O tema que envolve instauração de dissídio coletivo parece estar sempre dividindo a doutrina entre aqueles que sustentam a preservação do poder normativo da Justiça do Trabalho como forma de proteção dos trabalhadores e aqueles que consideram que a Emenda 45 encerrou o poder normativo e que as negociações coletivas de trabalho devem prevalecer, livres e autônomas, como forma de avanço e de conquistas de melhores condições de trabalho.
O debate retornou em 17/11 com a notícia, no site do Tribunal Superior do Trabalho, de que a corte aprovou, por maioria, a tese jurídica nos seguintes termos:
“A recusa arbitrária da entidade sindical patronal ou de qualquer integrante da categoria econômica em participar de processos de negociação coletiva, evidenciada pela ausência reiterada às reuniões convocadas ou pelo abandono imotivado das tratativas, viola a boa-fé objetiva e as Convenções 98 e 154 da OIT, tendo a mesma consequência do comum acordo para a instauração do dissídio coletivo de natureza econômica.”
O Supremo Tribunal Federal já havia enfrentado a discussão do comum acordo para a instauração de dissídio coletivo, previsto no artigo 114, §2º, da Constituição, alterado pela Emenda Constitucional 45/2004 e fixou, no Tema 841, sua constitucionalidade a exigir a necessidade de comum acordo entre as partes como requisito para o ajuizamento de dissídio coletivo de natureza econômica.
Segundo a interpretação da Corte Constitucional, sem comum acordo não pode haver ajuizamento de dissídio coletivo, implicando a necessidade de que as negociações sejam feitas à margem dos tribunais trabalhistas, fato que, com obviedade natural, a ocorrência de impasse nas negociações pode justificar a greve com paralisação das atividades pelos trabalhadores, seguindo-se, dessa forma, o rito das negociações e suas consequências.
Os sindicatos, com raras exceções, enfrentam uma dificuldade nos tempos atuais que diz respeito à comprovação de sua legitimidade e da aderência dos trabalhadores às propostas paredistas que poderiam servir de resistência à intransigência patronal a reajustes de salários.

Talvez esse seja o ponto de extrema relevância a ser enfrentado nessa discussão: não se trata de oposição à negociação, mas de recusa de submeter ao tribunal a arbitragem judicial de índices de reajuste salarial uma vez que as negociações sobre cláusulas sociais, em geral repetitivas, já foram efetivadas, razão pela qual a decisão em comento se refere à instauração de dissídio coletivo de natureza econômica.
Por esse motivo, talvez, que o texto se refere à caracterização da violação da boa-fé objetiva “pela ausência reiterada às reuniões convocadas ou pelo abandono imotivado das tratativas”. A ausência às reuniões ou abandono das tratativas em certas ocasiões são fruto das condições precárias do setor econômico ou mesmo da empresa.
Desse modo, a recusa de submeter questões econômicas a julgamento dos tribunais não pareceria arbitrária porquanto refere-se à gestão do negócio, envolvendo condições de sobrevivência da empresa e, em especial, da permanência dos empregos e preservação dos postos de trabalho.
Tese é socorrista
Com essa decisão, o Tribunal Superior do Trabalho pretende que a Justiça do Trabalho, por meio dos tribunais trabalhistas, assuma a imposição de um protagonismo normativo que não lhe caberia.
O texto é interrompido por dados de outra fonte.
(* ===== verification/EstablishErrors.v ===== *)
(** Establishment against particular peers: what [connect] and [accept] do where
    the peer, the middleware or the build profile departs from the plain case. *)

From Stdlib Require Import ZArith Lia String.
From Stdlib Require Import Init.Byte.
From stdpp Require Import prelude.
From S2P Require Import Prelude OrdMap Wire Frame Frontend Startup Backend Demux Fsm Grammar Resources PreStartup Transport Session ServerSession Scram Auth RuntimeMiddleware Intermediary Tls Establish ClientComponent ServerComponent TlsModel Conversation.

Local Open Scope string_scope.
Local Open Scope Z_scope.
Local Open Scope list_scope.

Import TlsModel.
#[local] Remove Hints release : typeclass_instances.

(** A client with static credentials whose server sends these frames and closes. *)
Section Client.
Context `{Profile : BuildProfile}.

Definition dial (frames : list Frame) (password : bytes) : Client (Connector Script Empty_set World) ClientTlsPolicy StaticClientCredentials IdentityHandler :=
  mkClient (fun _ w => (Ok (mkScript (map (fun f => Ready (wire_image f)) frames) [] [] []), w)) ClientTls_Disabled
    (mkClientCredentials (str "app") password) (StartupParameters_new (str "app")) ProtocolLimits_default mkIdentityHandler.
Definition login (frames : list Frame) (password : bytes) : option (result unit (ConnectError Empty_set (ClientTlsError Empty_set) (ClientAuthenticationError StaticCredentialError))) :=
  result_map (fun _ => tt) <$> (connect (State := unit) 50 (dial frames password) LoginModel.target StartupParameters_default tt []).1.
End Client.

Definition cleartext_frame : Frame := mkFrame "R"%byte (put_u32 3 []).
Definition error_frame (text : string) : Frame := mkFrame "E"%byte ("M"%byte :: str text ++ [x00; x00]).
Definition notice_frame (text : string) : Frame := mkFrame "N"%byte ("M"%byte :: str text ++ [x00; x00]).

(** A server that goes away during the password exchange: [connect] returns the
    error in release builds, but a build with debug assertions panics, since the
    live connection is dropped by [?]. *)
Theorem lost_login_panics_in_debug :
  login (Profile := false) [cleartext_frame] (str "secret") =
    Some (Err (Connect_Protocol (mkError UnexpectedEof "peer closed with no complete message"))) /\
  login (Profile := true) [cleartext_frame] (str "secret") = Some Panic.
Proof. split; vm_compute; reflexivity. Qed.

(** The same for a password that cannot be sent, and for a server that asks for
    what the policy refuses. *)
Theorem refused_login_panics_in_debug :
  (forall profile, login (Profile := profile) [cleartext_frame] (str "secret" ++ [x00]) =
    Some (if profile then Panic else Err (Connect_Protocol (mkError InvalidInput "password response contains a NUL byte")))) /\
  forall profile, login (Profile := profile) [mkFrame "R"%byte (put_u32 7 [])] (str "secret") =
    Some (if profile then Panic else Err (Connect_Authentication (CA_Policy UnsupportedAuthentication))).
Proof. split; intros []; vm_compute; reflexivity. Qed.

(** An error after [AuthenticationOk], such as an unknown database, is passed over:
    the caller sees the end of the stream. *)
Theorem startup_error_unreported :
  forall profile, login (Profile := profile) [cleartext_frame; ok_frame; error_frame "no such database"] (str "secret") =
    Some (Err (Connect_Protocol (mkError UnexpectedEof "peer closed with no complete message"))).
Proof. intros []; vm_compute; reflexivity. Qed.

(** A notice between the password and [AuthenticationOk] fails the login. *)
Theorem notice_fails_login :
  forall profile,
  login (Profile := profile) [cleartext_frame; ok_frame; ready_frame] (str "secret") = Some (Ok tt) /\
  login (Profile := profile) [notice_frame "hello"; cleartext_frame; ok_frame; ready_frame] (str "secret") = Some (Ok tt) /\
  login (Profile := profile) [cleartext_frame; notice_frame "hello"; ok_frame; ready_frame] (str "secret") =
    Some (Err (Connect_Protocol (mkError InvalidData "illegal authentication completion"))).
Proof. intros []; vm_compute; done. Qed.

(** A server without passwords whose client asks for a protocol version. *)
Section Server.
Context `{Profile : BuildProfile}.

Definition visitor (minor_ : Z) : Script :=
  mkScript [Ready ([x00; x00; x00; x12] ++ put_u16 3 [] ++ put_u16 minor_ [] ++ str "user" ++ [x00] ++ str "app" ++ [x00; x00])] [] [] [].
Definition host : Server DisabledServerTls TrustServerAuthentication IdentityServerHandler :=
  mkServer mkDisabledServerTls mkTrustServer ServerProtocolLimits_default mkIdentityServerHandler.
(** The minor version the session was accepted with, and what was sent. *)
Definition greet (minor_ : Z) : option (Z * bytes) :=
  match (accept (State := unit) (Peer := unit) (World := World) 20 host (visitor minor_) tt tt []).1 with
  | Some (Ok (Accept_Session core _)) =>
      match server_conn core with
      | Inner_Plaintext c => b ← transport c; Some (minor (version (server_startup_message core)), write_log (stream b))
      | _ => None
      end
  | _ => None
  end.
End Server.

(** A newer minor version is accepted without [NegotiateProtocolVersion]: the
    client is told nothing, the transcript is the one of 3.2. *)
Theorem newer_minor_not_negotiated :
  forall profile,
  greet (Profile := profile) 2 = Some (2, wire_image ok_frame ++ wire_image ready_frame) /\
  greet (Profile := profile) 9 = Some (9, wire_image ok_frame ++ wire_image ready_frame).
Proof. intros []; vm_compute; done. Qed.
Em outras palavras, o tratamento facultativo disposto no artigo 114, §2º, da Constituição, passaria a ser obrigatório e esbarraria na inconstitucionalidade da determinação.
Ao contrário do que pretende com essa orientação, a Corte Superior poderia estar estimulando a sobrevivência de sindicatos frágeis quanto à adesão de trabalhadores e, portanto, sem legitimidade capaz de levar uma negociação às últimas consequências. Melhor seria que pudesse estimular a necessidade de uma composição negocial, agregando outras cláusulas de natureza social e que poderiam servir de novas conquistas, muitas vezes mais relevantes do que um reajuste de salário.
De outro lado, pelas manifestações colhidas, parece que houve dificuldade em definir o momento em que se caracteriza a violação da boa-fé objetiva: seria no momento do pedido de exercício da jurisdição? ou na possibilidade de levar os trabalhadores a uma greve sem êxito em razão da ausência de expressão sindical? ou durante todo o processo de negociação anterior ao impasse que provocaria a busca da mediação judicial? ou, ainda, no abandono das tratativas?
O resultado dessa orientação poderia ser contrário à proteção que pretende dar a Corte Trabalhista que, embora se refira à uniformização da interpretação sobre o tema, apresentou importantes divergências entre os pares daquela corte, cujo fundamento essencial é o respeito ao disposto na Constituição.
A tese aprovada é socorrista e incentiva, a nosso ver e com todo respeito, contra a Constituição Federal, a judicialização de conflitos coletivos, desestimulando as negociações coletivas.
Em conflito coletivo de trabalho, a pior solução é aquela oriunda de decisão judicial, porque resolve o processo, mas não resolve o conflito que sobrevive à decisão e com as dificuldades econômicas suportadas pelas empresas.